*** Opening of Records shown ***

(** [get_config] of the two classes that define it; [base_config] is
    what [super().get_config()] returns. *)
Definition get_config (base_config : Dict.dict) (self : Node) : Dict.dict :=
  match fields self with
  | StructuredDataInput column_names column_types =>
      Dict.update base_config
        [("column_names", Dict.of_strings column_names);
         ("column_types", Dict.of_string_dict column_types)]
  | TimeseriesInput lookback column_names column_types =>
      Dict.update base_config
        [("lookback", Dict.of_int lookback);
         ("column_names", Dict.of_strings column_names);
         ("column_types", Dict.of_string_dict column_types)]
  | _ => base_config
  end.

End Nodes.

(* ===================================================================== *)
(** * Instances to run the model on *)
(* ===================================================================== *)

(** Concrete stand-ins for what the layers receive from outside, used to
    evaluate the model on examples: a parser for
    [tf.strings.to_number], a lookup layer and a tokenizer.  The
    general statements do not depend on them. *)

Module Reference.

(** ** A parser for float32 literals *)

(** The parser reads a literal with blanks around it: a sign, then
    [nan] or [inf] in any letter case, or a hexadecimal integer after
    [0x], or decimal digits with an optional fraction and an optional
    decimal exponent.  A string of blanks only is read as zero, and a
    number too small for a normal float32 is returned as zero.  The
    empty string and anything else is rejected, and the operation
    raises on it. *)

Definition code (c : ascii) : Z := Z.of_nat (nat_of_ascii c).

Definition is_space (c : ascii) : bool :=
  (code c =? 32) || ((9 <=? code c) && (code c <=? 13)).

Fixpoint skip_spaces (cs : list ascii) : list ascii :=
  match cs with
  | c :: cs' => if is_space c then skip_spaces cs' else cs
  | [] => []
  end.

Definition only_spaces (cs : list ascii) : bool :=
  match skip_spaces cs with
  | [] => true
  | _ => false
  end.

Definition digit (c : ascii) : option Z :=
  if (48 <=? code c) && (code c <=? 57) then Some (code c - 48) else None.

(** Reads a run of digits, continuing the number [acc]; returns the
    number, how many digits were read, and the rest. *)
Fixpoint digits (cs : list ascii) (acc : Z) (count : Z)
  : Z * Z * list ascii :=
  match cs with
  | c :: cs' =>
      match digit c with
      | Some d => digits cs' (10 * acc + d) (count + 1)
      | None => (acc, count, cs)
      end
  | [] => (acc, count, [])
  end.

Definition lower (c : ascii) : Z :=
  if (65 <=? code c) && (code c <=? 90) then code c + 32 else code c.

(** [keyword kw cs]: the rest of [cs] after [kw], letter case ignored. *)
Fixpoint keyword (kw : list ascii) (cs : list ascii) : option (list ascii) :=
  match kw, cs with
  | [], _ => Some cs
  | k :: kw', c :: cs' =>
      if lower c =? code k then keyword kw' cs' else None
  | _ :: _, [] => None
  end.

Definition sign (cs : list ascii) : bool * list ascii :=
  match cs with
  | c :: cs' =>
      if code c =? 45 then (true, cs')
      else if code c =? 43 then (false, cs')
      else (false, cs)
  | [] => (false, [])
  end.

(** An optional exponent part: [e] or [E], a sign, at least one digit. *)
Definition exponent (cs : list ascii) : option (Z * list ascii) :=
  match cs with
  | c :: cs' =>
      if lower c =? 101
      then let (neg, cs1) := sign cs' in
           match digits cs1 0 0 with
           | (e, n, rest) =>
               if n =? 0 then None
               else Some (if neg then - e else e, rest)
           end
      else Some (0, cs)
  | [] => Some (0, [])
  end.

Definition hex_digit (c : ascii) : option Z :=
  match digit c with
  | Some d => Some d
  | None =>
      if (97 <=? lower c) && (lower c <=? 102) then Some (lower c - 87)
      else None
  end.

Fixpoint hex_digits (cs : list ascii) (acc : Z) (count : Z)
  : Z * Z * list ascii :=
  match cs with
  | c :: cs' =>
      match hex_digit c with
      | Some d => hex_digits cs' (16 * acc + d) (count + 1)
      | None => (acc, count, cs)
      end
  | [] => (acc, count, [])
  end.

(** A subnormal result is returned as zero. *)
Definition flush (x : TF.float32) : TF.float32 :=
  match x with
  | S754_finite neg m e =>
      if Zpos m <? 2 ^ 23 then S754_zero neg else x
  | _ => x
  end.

*** Close of Records shown ***
*** Opening of Records shown ***

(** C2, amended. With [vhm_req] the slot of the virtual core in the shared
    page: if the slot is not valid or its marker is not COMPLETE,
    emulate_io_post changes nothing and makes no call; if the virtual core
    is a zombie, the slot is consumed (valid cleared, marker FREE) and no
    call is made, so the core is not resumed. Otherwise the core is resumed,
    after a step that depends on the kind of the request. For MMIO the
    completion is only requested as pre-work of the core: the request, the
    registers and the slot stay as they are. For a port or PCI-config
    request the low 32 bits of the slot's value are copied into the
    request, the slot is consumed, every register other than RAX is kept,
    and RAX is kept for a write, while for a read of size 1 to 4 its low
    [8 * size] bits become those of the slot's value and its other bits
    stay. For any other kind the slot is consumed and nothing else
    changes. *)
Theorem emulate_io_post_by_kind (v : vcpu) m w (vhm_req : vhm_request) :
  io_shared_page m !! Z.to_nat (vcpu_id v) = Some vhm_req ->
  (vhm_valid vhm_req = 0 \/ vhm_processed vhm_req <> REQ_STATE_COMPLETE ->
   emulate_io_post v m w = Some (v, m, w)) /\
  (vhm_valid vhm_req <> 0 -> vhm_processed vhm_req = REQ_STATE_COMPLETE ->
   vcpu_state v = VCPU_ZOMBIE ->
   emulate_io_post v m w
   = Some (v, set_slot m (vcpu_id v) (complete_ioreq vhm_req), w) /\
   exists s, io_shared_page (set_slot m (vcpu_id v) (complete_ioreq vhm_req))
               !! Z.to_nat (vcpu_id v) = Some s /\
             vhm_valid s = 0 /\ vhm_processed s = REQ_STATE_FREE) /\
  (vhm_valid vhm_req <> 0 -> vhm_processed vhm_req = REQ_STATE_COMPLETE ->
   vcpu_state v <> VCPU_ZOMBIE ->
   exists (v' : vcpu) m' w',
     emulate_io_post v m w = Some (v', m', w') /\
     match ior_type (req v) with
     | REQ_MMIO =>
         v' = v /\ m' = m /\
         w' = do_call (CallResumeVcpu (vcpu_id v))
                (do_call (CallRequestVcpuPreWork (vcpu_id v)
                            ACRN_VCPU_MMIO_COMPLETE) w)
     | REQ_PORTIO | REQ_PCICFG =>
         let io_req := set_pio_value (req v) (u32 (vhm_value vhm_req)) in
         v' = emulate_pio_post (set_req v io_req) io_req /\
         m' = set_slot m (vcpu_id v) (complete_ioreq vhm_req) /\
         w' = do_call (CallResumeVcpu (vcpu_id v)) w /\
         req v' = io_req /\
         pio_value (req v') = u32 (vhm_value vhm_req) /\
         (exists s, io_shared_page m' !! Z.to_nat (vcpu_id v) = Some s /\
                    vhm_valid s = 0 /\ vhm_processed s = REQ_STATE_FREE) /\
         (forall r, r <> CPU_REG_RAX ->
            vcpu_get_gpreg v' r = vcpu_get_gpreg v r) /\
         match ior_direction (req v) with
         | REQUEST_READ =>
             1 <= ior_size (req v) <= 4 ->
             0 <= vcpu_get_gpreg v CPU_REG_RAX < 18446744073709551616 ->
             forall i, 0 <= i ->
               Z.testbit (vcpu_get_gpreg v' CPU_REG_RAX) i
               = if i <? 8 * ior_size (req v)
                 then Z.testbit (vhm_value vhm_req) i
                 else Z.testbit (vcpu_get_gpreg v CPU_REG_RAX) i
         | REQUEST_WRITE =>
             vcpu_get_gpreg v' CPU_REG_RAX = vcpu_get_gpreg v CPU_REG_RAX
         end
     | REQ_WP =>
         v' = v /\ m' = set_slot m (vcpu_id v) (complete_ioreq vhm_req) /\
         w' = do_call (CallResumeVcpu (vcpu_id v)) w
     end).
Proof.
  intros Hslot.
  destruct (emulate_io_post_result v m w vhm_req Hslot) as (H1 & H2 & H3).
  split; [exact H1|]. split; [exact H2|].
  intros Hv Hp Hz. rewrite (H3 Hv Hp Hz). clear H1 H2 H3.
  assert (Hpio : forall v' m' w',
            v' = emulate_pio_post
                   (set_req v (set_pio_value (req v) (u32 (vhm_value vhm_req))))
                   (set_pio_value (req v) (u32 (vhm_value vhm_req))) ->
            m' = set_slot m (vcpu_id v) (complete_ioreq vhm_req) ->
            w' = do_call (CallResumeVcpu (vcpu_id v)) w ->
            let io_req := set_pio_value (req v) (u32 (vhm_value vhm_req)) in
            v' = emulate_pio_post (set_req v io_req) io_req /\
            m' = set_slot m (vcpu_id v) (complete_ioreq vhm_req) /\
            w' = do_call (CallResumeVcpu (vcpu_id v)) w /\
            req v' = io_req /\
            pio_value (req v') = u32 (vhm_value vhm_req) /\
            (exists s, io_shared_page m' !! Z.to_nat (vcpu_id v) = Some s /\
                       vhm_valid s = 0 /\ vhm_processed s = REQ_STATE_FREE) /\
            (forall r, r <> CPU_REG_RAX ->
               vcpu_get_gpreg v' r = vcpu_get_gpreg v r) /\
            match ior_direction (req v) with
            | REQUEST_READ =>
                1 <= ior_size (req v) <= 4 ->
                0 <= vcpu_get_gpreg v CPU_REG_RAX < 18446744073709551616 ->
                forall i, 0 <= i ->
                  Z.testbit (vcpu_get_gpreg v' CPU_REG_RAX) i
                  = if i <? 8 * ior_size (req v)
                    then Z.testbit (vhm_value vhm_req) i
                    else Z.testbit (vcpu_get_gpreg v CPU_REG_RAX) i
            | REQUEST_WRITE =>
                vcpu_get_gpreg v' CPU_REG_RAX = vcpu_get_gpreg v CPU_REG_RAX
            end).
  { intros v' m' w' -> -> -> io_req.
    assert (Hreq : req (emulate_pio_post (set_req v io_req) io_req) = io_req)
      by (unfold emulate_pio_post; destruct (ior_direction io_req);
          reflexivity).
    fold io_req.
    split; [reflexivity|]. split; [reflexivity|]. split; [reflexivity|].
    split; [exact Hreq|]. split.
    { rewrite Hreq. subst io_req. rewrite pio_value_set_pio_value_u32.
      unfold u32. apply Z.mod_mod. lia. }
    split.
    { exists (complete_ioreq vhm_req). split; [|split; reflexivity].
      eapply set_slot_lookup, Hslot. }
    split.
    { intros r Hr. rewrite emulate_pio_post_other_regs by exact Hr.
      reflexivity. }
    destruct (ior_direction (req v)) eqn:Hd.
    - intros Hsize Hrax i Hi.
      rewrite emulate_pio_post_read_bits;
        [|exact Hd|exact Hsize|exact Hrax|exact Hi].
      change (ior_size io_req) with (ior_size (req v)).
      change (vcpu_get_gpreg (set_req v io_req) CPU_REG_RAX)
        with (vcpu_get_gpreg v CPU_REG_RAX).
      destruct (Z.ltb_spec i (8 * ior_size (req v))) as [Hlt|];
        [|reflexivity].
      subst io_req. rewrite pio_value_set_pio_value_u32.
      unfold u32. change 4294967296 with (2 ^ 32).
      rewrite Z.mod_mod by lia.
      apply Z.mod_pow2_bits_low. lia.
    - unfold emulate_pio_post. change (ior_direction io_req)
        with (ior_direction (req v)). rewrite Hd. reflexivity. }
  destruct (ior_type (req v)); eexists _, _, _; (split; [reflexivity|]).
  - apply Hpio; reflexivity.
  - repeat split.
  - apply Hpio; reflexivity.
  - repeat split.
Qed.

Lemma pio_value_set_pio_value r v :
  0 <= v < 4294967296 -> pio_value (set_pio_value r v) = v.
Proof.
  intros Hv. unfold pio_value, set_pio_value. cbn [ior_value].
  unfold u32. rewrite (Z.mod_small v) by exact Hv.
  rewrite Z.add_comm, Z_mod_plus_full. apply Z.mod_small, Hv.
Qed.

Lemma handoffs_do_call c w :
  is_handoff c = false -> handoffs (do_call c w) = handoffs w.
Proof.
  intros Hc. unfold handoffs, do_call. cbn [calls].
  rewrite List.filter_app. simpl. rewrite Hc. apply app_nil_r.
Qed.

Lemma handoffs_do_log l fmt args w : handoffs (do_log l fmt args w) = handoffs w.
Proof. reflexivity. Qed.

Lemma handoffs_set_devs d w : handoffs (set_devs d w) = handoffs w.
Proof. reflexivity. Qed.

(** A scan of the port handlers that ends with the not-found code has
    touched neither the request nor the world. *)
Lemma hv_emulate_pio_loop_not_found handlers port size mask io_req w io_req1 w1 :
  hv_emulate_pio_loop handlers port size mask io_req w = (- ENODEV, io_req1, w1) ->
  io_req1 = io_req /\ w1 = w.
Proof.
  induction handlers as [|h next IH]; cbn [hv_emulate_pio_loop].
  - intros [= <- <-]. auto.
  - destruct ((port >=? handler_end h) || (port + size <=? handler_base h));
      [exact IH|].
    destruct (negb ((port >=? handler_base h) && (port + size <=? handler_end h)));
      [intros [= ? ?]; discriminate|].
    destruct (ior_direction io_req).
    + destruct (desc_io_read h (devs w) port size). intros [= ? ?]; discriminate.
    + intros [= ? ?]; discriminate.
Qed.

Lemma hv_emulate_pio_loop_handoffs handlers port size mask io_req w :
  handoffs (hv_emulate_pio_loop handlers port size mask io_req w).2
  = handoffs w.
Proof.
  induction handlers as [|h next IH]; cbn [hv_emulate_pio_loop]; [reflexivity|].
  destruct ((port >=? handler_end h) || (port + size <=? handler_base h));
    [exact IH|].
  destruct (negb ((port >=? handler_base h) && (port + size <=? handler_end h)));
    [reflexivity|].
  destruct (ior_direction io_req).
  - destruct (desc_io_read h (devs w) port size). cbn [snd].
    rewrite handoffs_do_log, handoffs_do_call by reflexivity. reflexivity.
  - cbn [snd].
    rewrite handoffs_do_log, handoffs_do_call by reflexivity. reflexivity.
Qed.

*** Close of Records shown ***

(What to produce) In the entries above, find the line holding "Definition lower (c" and the line holding "Definition sign (cs"; print both of them and every line between, exactly, and nothing else.

(Task answer)
Definition lower (c : ascii) : Z :=
  if (65 <=? code c) && (code c <=? 90) then code c + 32 else code c.

(** [keyword kw cs]: the rest of [cs] after [kw], letter case ignored. *)
Fixpoint keyword (kw : list ascii) (cs : list ascii) : option (list ascii) :=
  match kw, cs with
  | [], _ => Some cs
  | k :: kw', c :: cs' =>
      if lower c =? code k then keyword kw' cs' else None
  | _ :: _, [] => None
  end.

Definition sign (cs : list ascii) : bool * list ascii :=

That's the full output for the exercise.